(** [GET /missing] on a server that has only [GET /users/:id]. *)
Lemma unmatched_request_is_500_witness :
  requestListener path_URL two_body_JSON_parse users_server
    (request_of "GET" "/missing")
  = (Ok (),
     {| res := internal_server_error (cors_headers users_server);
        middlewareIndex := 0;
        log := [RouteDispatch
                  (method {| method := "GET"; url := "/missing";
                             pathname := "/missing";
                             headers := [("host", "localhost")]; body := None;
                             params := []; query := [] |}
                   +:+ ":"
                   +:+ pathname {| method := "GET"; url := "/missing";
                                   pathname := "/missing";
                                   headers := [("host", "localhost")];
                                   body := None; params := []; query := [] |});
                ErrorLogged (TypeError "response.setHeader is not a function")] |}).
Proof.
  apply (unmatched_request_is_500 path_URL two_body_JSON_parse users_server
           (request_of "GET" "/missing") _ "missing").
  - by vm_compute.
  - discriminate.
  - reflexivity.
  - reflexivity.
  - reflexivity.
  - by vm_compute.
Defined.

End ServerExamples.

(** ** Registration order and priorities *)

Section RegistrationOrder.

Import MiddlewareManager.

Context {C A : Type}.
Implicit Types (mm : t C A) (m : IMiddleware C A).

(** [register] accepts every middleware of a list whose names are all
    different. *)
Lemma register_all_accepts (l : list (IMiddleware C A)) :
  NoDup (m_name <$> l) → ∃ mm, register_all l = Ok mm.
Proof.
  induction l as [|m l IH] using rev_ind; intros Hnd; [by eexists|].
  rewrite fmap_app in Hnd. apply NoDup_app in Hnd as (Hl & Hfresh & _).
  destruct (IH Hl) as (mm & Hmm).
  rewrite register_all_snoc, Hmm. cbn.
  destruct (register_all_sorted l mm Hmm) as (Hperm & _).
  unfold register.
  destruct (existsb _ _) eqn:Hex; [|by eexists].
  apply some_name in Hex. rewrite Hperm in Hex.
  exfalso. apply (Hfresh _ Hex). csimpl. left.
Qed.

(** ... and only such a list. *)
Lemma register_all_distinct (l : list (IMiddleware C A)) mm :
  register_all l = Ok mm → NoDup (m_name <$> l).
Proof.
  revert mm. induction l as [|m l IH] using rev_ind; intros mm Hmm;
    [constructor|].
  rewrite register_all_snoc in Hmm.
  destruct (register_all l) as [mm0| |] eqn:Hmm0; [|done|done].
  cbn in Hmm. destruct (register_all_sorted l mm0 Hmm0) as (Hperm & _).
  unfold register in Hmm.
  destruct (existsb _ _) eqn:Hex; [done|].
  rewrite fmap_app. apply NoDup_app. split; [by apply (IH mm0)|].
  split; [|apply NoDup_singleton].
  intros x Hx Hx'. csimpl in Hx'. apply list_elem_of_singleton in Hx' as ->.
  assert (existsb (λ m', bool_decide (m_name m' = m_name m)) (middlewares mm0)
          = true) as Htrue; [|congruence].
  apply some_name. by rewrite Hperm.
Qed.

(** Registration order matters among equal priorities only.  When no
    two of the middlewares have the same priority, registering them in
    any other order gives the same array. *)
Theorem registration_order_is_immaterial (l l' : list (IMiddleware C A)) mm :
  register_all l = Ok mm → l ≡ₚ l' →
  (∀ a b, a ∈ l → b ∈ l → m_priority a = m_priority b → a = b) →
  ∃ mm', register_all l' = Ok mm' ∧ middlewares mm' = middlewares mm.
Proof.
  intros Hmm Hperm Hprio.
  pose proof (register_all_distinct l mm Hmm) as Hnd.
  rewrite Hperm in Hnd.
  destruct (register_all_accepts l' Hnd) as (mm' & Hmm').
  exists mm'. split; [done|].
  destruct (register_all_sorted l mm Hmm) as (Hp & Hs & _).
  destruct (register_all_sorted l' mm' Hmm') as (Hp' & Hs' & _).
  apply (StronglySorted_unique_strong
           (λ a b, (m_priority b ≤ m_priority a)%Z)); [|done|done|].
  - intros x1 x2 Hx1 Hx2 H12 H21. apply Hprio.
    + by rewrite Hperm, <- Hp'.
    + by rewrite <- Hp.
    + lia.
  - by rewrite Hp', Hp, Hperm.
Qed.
_ _ _
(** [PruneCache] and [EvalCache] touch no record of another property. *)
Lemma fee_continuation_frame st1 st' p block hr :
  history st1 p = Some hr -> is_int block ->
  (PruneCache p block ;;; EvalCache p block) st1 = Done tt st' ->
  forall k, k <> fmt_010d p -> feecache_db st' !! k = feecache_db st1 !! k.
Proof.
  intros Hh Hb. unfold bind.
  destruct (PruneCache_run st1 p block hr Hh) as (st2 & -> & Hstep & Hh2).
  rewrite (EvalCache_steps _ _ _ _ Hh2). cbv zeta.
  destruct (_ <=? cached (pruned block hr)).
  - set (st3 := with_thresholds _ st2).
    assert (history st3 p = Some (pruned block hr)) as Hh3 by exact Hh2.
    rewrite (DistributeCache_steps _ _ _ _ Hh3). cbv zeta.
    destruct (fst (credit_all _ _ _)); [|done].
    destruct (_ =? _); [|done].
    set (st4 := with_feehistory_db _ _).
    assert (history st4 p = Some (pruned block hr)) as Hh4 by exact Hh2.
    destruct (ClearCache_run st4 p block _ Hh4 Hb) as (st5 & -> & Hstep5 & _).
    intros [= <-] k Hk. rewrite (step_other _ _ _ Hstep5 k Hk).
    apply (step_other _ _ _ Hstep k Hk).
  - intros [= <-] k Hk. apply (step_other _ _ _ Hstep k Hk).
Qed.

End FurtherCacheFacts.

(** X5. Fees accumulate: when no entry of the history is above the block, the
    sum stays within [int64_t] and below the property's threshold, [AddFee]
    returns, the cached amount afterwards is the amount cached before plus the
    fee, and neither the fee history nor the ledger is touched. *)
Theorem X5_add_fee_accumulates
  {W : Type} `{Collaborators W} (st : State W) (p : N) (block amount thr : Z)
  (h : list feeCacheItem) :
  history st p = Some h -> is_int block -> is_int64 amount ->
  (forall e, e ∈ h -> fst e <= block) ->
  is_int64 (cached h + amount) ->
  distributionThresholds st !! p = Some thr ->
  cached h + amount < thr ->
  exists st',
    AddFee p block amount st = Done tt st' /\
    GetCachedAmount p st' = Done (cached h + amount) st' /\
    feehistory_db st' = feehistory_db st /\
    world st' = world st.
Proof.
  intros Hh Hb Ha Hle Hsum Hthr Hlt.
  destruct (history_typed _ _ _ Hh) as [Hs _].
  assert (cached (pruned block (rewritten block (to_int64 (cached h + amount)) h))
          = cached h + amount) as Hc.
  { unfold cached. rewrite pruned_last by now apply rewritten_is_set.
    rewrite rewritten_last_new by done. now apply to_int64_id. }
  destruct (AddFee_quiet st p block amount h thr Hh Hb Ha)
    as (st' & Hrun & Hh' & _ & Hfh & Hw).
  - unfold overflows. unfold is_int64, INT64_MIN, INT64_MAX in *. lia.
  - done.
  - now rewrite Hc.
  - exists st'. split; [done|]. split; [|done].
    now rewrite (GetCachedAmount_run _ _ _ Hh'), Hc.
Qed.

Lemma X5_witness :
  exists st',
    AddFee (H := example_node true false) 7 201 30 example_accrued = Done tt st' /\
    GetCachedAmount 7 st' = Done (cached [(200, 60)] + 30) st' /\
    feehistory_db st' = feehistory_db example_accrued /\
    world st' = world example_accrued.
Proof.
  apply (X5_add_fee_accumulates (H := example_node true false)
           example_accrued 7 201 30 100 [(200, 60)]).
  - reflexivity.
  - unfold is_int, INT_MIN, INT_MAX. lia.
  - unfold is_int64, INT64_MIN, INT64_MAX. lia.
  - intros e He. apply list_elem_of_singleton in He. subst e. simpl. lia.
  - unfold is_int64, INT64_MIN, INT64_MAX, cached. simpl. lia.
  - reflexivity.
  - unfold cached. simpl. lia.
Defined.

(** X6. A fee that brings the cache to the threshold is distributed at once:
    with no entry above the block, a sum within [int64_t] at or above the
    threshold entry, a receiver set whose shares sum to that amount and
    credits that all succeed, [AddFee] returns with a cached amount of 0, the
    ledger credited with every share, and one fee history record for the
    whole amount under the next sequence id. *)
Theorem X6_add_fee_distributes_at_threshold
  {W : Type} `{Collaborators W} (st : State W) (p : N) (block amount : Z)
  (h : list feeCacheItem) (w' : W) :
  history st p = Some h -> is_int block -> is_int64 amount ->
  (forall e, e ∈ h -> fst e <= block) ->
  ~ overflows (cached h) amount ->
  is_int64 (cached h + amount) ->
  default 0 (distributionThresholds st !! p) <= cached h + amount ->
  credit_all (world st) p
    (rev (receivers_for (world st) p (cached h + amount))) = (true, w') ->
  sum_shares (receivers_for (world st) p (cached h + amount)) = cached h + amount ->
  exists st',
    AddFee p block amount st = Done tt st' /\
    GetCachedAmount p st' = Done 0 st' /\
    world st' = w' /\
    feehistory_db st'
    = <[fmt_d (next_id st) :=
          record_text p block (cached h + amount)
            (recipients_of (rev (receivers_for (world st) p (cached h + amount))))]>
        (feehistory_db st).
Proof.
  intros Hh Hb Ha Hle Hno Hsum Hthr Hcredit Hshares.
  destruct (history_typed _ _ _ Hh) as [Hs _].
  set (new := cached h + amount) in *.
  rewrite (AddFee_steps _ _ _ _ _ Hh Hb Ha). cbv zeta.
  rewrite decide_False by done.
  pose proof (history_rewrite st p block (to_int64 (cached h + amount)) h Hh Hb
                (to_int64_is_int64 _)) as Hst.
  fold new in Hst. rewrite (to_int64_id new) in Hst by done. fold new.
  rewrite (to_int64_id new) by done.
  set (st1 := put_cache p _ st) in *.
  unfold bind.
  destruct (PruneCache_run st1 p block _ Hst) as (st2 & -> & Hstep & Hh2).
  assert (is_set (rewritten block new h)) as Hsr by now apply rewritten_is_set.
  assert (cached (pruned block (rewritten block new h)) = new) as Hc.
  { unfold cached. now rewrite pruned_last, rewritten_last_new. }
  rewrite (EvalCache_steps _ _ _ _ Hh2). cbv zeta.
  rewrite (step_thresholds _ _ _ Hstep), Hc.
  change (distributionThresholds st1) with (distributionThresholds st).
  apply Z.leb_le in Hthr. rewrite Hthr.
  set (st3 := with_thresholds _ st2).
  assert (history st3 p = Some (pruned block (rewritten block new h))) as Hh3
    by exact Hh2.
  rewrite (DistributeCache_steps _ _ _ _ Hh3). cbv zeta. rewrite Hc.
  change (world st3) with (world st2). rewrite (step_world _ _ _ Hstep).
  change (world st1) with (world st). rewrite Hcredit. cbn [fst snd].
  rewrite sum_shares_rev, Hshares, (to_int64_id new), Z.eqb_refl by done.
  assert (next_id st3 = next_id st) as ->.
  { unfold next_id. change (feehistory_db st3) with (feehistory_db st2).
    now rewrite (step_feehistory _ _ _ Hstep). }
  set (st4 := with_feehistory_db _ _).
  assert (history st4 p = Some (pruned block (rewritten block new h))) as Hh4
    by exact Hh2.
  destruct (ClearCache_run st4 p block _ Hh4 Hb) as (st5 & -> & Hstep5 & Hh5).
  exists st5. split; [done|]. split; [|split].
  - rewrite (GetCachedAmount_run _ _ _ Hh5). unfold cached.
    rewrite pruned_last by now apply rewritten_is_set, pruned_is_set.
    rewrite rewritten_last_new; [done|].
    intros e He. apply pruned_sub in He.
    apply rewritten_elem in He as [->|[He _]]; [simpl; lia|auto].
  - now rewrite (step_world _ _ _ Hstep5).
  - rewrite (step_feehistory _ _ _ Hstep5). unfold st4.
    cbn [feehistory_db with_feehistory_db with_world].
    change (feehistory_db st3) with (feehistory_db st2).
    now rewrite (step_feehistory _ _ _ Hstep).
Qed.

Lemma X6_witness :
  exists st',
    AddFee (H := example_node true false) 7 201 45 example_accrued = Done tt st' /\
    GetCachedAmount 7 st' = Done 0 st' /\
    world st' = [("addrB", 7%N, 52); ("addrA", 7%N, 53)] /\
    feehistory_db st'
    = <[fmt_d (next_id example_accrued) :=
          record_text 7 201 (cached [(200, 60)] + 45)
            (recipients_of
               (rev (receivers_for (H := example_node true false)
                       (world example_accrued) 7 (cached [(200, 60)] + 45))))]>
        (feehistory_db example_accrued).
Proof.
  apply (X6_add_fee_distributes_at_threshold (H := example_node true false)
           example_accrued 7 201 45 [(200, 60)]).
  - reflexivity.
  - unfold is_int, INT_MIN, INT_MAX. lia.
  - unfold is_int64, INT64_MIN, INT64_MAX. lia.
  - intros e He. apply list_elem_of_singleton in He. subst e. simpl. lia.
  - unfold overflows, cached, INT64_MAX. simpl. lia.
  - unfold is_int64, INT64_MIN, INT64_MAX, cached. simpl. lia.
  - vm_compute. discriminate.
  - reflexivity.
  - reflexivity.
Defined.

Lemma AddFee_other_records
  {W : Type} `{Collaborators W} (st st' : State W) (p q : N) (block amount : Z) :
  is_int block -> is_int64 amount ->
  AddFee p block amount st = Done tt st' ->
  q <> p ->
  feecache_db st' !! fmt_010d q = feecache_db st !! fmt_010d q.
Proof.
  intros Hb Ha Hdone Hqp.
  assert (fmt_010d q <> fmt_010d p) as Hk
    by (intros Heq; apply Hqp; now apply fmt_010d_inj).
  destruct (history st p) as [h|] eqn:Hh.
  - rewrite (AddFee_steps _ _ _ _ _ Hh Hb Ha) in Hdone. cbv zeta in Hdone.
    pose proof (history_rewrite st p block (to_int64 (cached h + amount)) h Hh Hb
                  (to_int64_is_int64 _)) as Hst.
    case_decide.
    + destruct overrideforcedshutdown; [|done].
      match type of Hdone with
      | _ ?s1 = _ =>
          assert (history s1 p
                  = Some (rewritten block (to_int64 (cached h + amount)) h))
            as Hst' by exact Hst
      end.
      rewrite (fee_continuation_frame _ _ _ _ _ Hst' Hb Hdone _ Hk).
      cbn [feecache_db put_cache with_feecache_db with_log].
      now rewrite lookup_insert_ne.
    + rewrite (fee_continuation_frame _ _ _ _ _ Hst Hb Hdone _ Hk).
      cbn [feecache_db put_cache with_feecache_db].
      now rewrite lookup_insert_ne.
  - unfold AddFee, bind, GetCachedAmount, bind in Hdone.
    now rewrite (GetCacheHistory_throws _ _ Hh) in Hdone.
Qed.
_ _ _
EXERCISE PROMPT
Each line in the data where the string "above" occurs should be identified and copied.

SOLUTION FOR THIS PROBLEM
(** X5. Fees accumulate: when no entry of the history is above the block, the
    with no entry above the block, a sum within [int64_t] at or above the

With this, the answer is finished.